OCO-2/3 Bias Correction and Filtering Pipeline

Overview

This project implements and explores the effect of applying a new bias correction and quality filtering approach to increase the accuracy of atmospheric CO2 measurements derived from the Orbiting Carbon Observatory-2 (OCO-2) satellite. This is not an official OCO-2 data product. For details on the approach, please refer to:

https://doi.org/10.22541/essoar.174164198.80749970/v1 and https://doi.org/10.22541/essoar.174164203.37422284/v1

License

The source code is licensed under the terms found in the LICENSE file.

Data Citations

This work utilizes several datasets which we cite below:

OCO-2 LiteFiles

https://doi.org/10.5067/8E4VLCK16O6Q

Total Carbon Column Observing Network

https://doi.org/10.14291/TCCON.GGG2020

Flux Inversions

CarbonTracker CT-NRT. v2022-1 Jacobson, A., Schuldt, K., Tans, P., Andrews, A., Miller, J., & Oda, T. (2023). CarbonTracker CT2022.

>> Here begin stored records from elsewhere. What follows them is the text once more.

(** * Smart pointers: control blocks, SharedPtr, WeakPtr, UniquePtr

    A shallow embedding of [shared.h], [weak.h] and [unique.h].

    The C++ objects live in a store: control blocks on the heap, keyed by
    their address, and the [SharedPtr] / [WeakPtr] objects themselves, keyed
    by the address of the object ([this]).  Member functions are state
    transformers in a small state-and-error monad; touching a freed control
    block or a dead object is undefined behaviour ([Undef]), the only
    exception of the library is [BadWeakPtr].  The reference counts are
    [std::size_t] values, taken to be 64 bits wide, and wrap around.
    Pointees hold no smart pointers, except in [Owning], where the
    destructor of the pointee destroys its members. *)

From Stdlib Require Import ZArith List Lia.
From stdpp Require Import base decidable numbers option list gmap fin_maps.

Open Scope Z_scope.

(** ** [std::size_t] *)

Module SizeT.
Definition modulus : Z := 2 ^ 64.
Definition max : Z := modulus - 1.
Definition wrap (z : Z) : Z := z mod modulus.
(** [++x], [--x] and [x + y] on [std::size_t] *)
Definition incr (x : Z) : Z := wrap (x + 1).
Definition decr (x : Z) : Z := wrap (x - 1).
Definition add (x y : Z) : Z := wrap (x + y).
Definition in_range (x : Z) : Prop := 0 <= x < modulus.
End SizeT.

(** ** Addresses *)

Definition addr := N.
Definition nullptr : addr := 0%N.

(** ** Observable and instrumented events, in program order *)

Inductive event :=
| EvAddStrong (b : addr)      (* ++strong_ of block b *)
| EvAddWeak (b : addr)        (* ++weak_ of block b *)
| EvRemoveStrong (b : addr)   (* --strong_ of block b *)
| EvRemoveWeak (b : addr)     (* --weak_ of block b *)
| EvOnZeroStrong (b : addr)   (* virtual call b->OnZeroStrong() *)
| EvDelete (p : addr)         (* std::default_delete<T>()(p) *)
| EvDestroy (b : addr)        (* in-place ~T() of the object embedded in b *)
| EvFree (b : addr).          (* delete of the control block b *)

#[global] Instance event_eq_dec : EqDecision event.
Proof. solve_decision. Defined.

(** ** Control blocks *)

Inductive Derived :=
| ControlBlockPointer (ptr_ : addr)
| ControlBlockEmplace.

Record ControlBlock := mkBlock {
  strong_ : Z;
  weak_ : Z;
  derived : Derived
}.

Definition set_strong (s : Z) (cb : ControlBlock) : ControlBlock :=
  mkBlock s (weak_ cb) (derived cb).
Definition set_weak (w : Z) (cb : ControlBlock) : ControlBlock :=
  mkBlock (strong_ cb) w (derived cb).
Definition set_derived (d : Derived) (cb : ControlBlock) : ControlBlock :=
  mkBlock (strong_ cb) (weak_ cb) d.

(** [new ControlBlockPointer<T>(ptr)]: strong_ = 1, weak_ = 0 *)
Definition ControlBlockPointer_new (ptr : addr) : ControlBlock :=
  mkBlock 1 0 (ControlBlockPointer ptr).

(** ** Pointer objects *)

Record SharedPtr := mkShared { s_block_ : addr; s_ptr_ : addr }.
Record WeakPtr := mkWeak { w_block_ : addr; w_ptr_ : addr }.

#[global] Instance SharedPtr_eq_dec : EqDecision SharedPtr.
Proof. solve_decision. Defined.
#[global] Instance WeakPtr_eq_dec : EqDecision WeakPtr.
Proof. solve_decision. Defined.

(** ** Program state *)

Record State := mkState {
  blocks : gmap N ControlBlock;   (* allocated control blocks *)
  shared : gmap N SharedPtr;      (* live SharedPtr objects *)
  weak : gmap N WeakPtr;          (* live WeakPtr objects *)
  trace : list event              (* events so far, oldest first *)
}.

Definition set_blocks (f : gmap N ControlBlock → gmap N ControlBlock) (σ : State) :=
  mkState (f (blocks σ)) (shared σ) (weak σ) (trace σ).
Definition set_shared (f : gmap N SharedPtr → gmap N SharedPtr) (σ : State) :=
  mkState (blocks σ) (f (shared σ)) (weak σ) (trace σ).
Definition set_weakptrs (f : gmap N WeakPtr → gmap N WeakPtr) (σ : State) :=
  mkState (blocks σ) (shared σ) (f (weak σ)) (trace σ).
Definition set_trace (f : list event → list event) (σ : State) :=
  mkState (blocks σ) (shared σ) (weak σ) (f (trace σ)).

(** ** The monad *)

(** Modelled from the spec: [BadWeakPtr] is declared in [sw_fwd.h], which is
    not among the sources; it is the expired-reference error. *)
Inductive exn := BadWeakPtr.

Inductive result (A : Type) :=
| Ok (a : A) (σ : State)
| Throw (e : exn)
| Undef.
Arguments Ok {A} a σ.
Arguments Throw {A} e.
Arguments Undef {A}.

Definition M (A : Type) : Type := State → result A.

#[global] Instance M_ret : MRet M := λ A a σ, Ok a σ.
#[global] Instance M_bind : MBind M := λ A B f m σ,
  match m σ with
  | Ok a σ' => f a σ'
  | Throw e => Throw e
  | Undef => Undef
  end.

Definition throw {A} (e : exn) : M A := λ _, Throw e.
Definition when (c : bool) (m : M ()) : M () := if c then m else mret ().

Definition emit (e : event) : M () :=
  λ σ, Ok () (set_trace (λ t, t ++ [e]) σ).

(** *** Heap of control blocks *)

Definition get_block (b : addr) : M ControlBlock :=
  λ σ, match blocks σ !! b with Some cb => Ok cb σ | None => Undef end.

Definition put_block (b : addr) (cb : ControlBlock) : M () :=
  λ σ, match blocks σ !! b with
       | Some _ => Ok () (set_blocks (insert b cb) σ)
       | None => Undef
       end.

(** [new]: the allocator hands out [nb], which must be a non-null address
    that is not in use. *)
Definition new_block (nb : addr) (cb : ControlBlock) : M addr :=
  λ σ, if bool_decide (nb = nullptr) then Undef
       else match blocks σ !! nb with
            | Some _ => Undef
            | None => Ok nb (set_blocks (insert nb cb) σ)
            end.

(** [delete block_] *)
Definition delete_block (b : addr) : M () :=
  λ σ, match blocks σ !! b with
       | Some _ => Ok () (set_trace (λ t, t ++ [EvFree b]) (set_blocks (delete b) σ))
       | None => Undef
       end.

(** *** Stores of pointer objects *)

Definition get_shared (this : addr) : M SharedPtr :=
  λ σ, match shared σ !! this with Some s => Ok s σ | None => Undef end.
Definition put_shared (this : addr) (s : SharedPtr) : M () :=
  λ σ, match shared σ !! this with
       | Some _ => Ok () (set_shared (insert this s) σ)
       | None => Undef
       end.
Definition construct_shared (this : addr) (s : SharedPtr) : M () :=
  λ σ, match shared σ !! this with
       | Some _ => Undef
       | None => Ok () (set_shared (insert this s) σ)
       end.
Definition destruct_shared (this : addr) : M () :=
  λ σ, match shared σ !! this with
       | Some _ => Ok () (set_shared (delete this) σ)
       | None => Undef
       end.

Definition get_weak (this : addr) : M WeakPtr :=
  λ σ, match weak σ !! this with Some w => Ok w σ | None => Undef end.
Definition put_weak (this : addr) (w : WeakPtr) : M () :=
  λ σ, match weak σ !! this with
       | Some _ => Ok () (set_weakptrs (insert this w) σ)
       | None => Undef
       end.
Definition construct_weak (this : addr) (w : WeakPtr) : M () :=
  λ σ, match weak σ !! this with
       | Some _ => Undef
       | None => Ok () (set_weakptrs (insert this w) σ)
       end.
Definition destruct_weak (this : addr) : M () :=
  λ σ, match weak σ !! this with
       | Some _ => Ok () (set_weakptrs (delete this) σ)
       | None => Undef
       end.

(** ** ControlBlockBase and its two derived classes *)

Module ControlBlockBase.

Definition AddStrong (this : addr) : M () :=
  cb ← get_block this;
  put_block this (set_strong (SizeT.incr (strong_ cb)) cb);;
  emit (EvAddStrong this).

Definition AddWeak (this : addr) : M () :=
  cb ← get_block this;
  put_block this (set_weak (SizeT.incr (weak_ cb)) cb);;
  emit (EvAddWeak this).

(** virtual [OnZeroStrong]: [ControlBlockPointer] deletes [ptr_] and nulls
    it, [ControlBlockEmplace] runs the destructor in place.  Here the
    pointee holds no smart pointer, so that destroying it is an event and
    nothing else; [Owning.OnZeroStrong] below is the hook with the
    destructor of the pointee. *)
Definition OnZeroStrong (this : addr) : M () :=
  emit (EvOnZeroStrong this);;
  cb ← get_block this;
  match derived cb with
  | ControlBlockPointer p =>
      emit (EvDelete p);;
      put_block this (set_derived (ControlBlockPointer nullptr) cb)
  | ControlBlockEmplace => emit (EvDestroy this)
  end.

Definition RemoveStrong (this : addr) : M bool :=
  cb ← get_block this;
  put_block this (set_strong (SizeT.decr (strong_ cb)) cb);;
  emit (EvRemoveStrong this);;
  cb ← get_block this;
  when (strong_ cb =? 0) (OnZeroStrong this);;
  cb ← get_block this;
  mret (SizeT.add (strong_ cb) (weak_ cb) =? 0).

Definition RemoveWeak (this : addr) : M bool :=
  cb ← get_block this;
  put_block this (set_weak (SizeT.decr (weak_ cb)) cb);;
  emit (EvRemoveWeak this);;
  cb ← get_block this;
  mret (SizeT.add (strong_ cb) (weak_ cb) =? 0).

Definition GetStrong (this : addr) : M Z :=
  cb ← get_block this; mret (strong_ cb).

Definition GetWeak (this : addr) : M Z :=
  cb ← get_block this; mret (weak_ cb).

End ControlBlockBase.

(** ** SharedPtr

    [this] is the address of the SharedPtr object the member function is
    called on; [other] the address of its argument. *)

Definition null_shared : SharedPtr := mkShared nullptr nullptr.
Definition null_weak : WeakPtr := mkWeak nullptr nullptr.

Definition is_null (a : addr) : bool := bool_decide (a = nullptr).

(** [SharedPtr()] and [SharedPtr(std::nullptr_t)] *)
Definition SharedPtr_ctor_default (this : addr) : M () :=
  construct_shared this null_shared.
Definition SharedPtr_ctor_nullptr (this : addr) : M () :=
  construct_shared this null_shared.

(** [explicit SharedPtr(T* ptr)]; [nb] is the address [new] returns *)
Definition SharedPtr_ctor_ptr (nb : addr) (this ptr : addr) : M () :=
  b ← new_block nb (ControlBlockPointer_new ptr);
  construct_shared this (mkShared b ptr).


Definition SharedPtr_Get (this : addr) : M addr :=
  s ← get_shared this; mret (s_ptr_ s).
Definition SharedPtr_GetControlBlock (this : addr) : M addr :=
  s ← get_shared this; mret (s_block_ s).

(** [void Reset()] *)
Definition SharedPtr_Reset (this : addr) : M () :=
  s ← get_shared this;
  if is_null (s_block_ s) then mret ()
  else
    last ← ControlBlockBase.RemoveStrong (s_block_ s);
    when last (delete_block (s_block_ s));;
    put_shared this null_shared.

(** [void Reset(T* ptr, ControlBlockBase* block)] *)
Definition SharedPtr_Reset_ptr_block (this ptr block : addr) : M () :=
  s ← get_shared this;
  if bool_decide (s_block_ s = block) then mret ()
  else
    SharedPtr_Reset this;;
    put_shared this (mkShared block ptr).


(** [SharedPtr(const SharedPtr& other)] *)
Definition SharedPtr_ctor_copy (this other : addr) : M () :=
  p ← SharedPtr_Get other;
  b ← SharedPtr_GetControlBlock other;
  construct_shared this (mkShared b p);;
  when (negb (is_null b)) (ControlBlockBase.AddStrong b).

(** [SharedPtr(SharedPtr&& other)] *)
Definition SharedPtr_ctor_move (this other : addr) : M () :=
  p ← SharedPtr_Get other;
  b ← SharedPtr_GetControlBlock other;
  construct_shared this (mkShared b p);;
  when (negb (is_null b)) (ControlBlockBase.AddStrong b);;
  SharedPtr_Reset other.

MACC v21r1 https://doi.org/10.1029/2010JD013887

LoFI m2ccv1bsim https://doi.org/10.5194/acp-21-9609-2021

UnivEd v5.2 https://doi.org/10.5194/acp-9-2619-2009

EDGAR

v6.0 http://data.europa.eu/89h/97a67d67-c62e-4826-b873-9d972c4f670b

MODIS Cloud Distance

https://doi.org/10.5281/zenodo.4008765

Setup

To set up the required Python environment, use the provided environment.yml file with Conda:

conda env create -f environment.yml
conda activate bias_filt

Data paths are managed via paths.py. For external data, you may need to set the OCO_DATA_BASE environment variable to point to your data directory. See paths.py for details.

Running the Pipeline

The main way to execute the processing pipeline is by using the run_bias_correction_pipeline.py script. This script manages the execution of individual processing steps in the correct order and can resume from the last completed step.

To run the pipeline starting from the beginning or resuming from the last completed step:

python run_bias_correction_pipeline.py

To clean the pipeline status file (forcing the pipeline to start from scratch on the next run):

python run_bias_correction_pipeline.py --clean-status

Processing Scripts Details

The following scripts constitute the processing pipeline and are called by run_bias_correction_pipeline.py. They are generally intended to be run in the order listed below if run manually.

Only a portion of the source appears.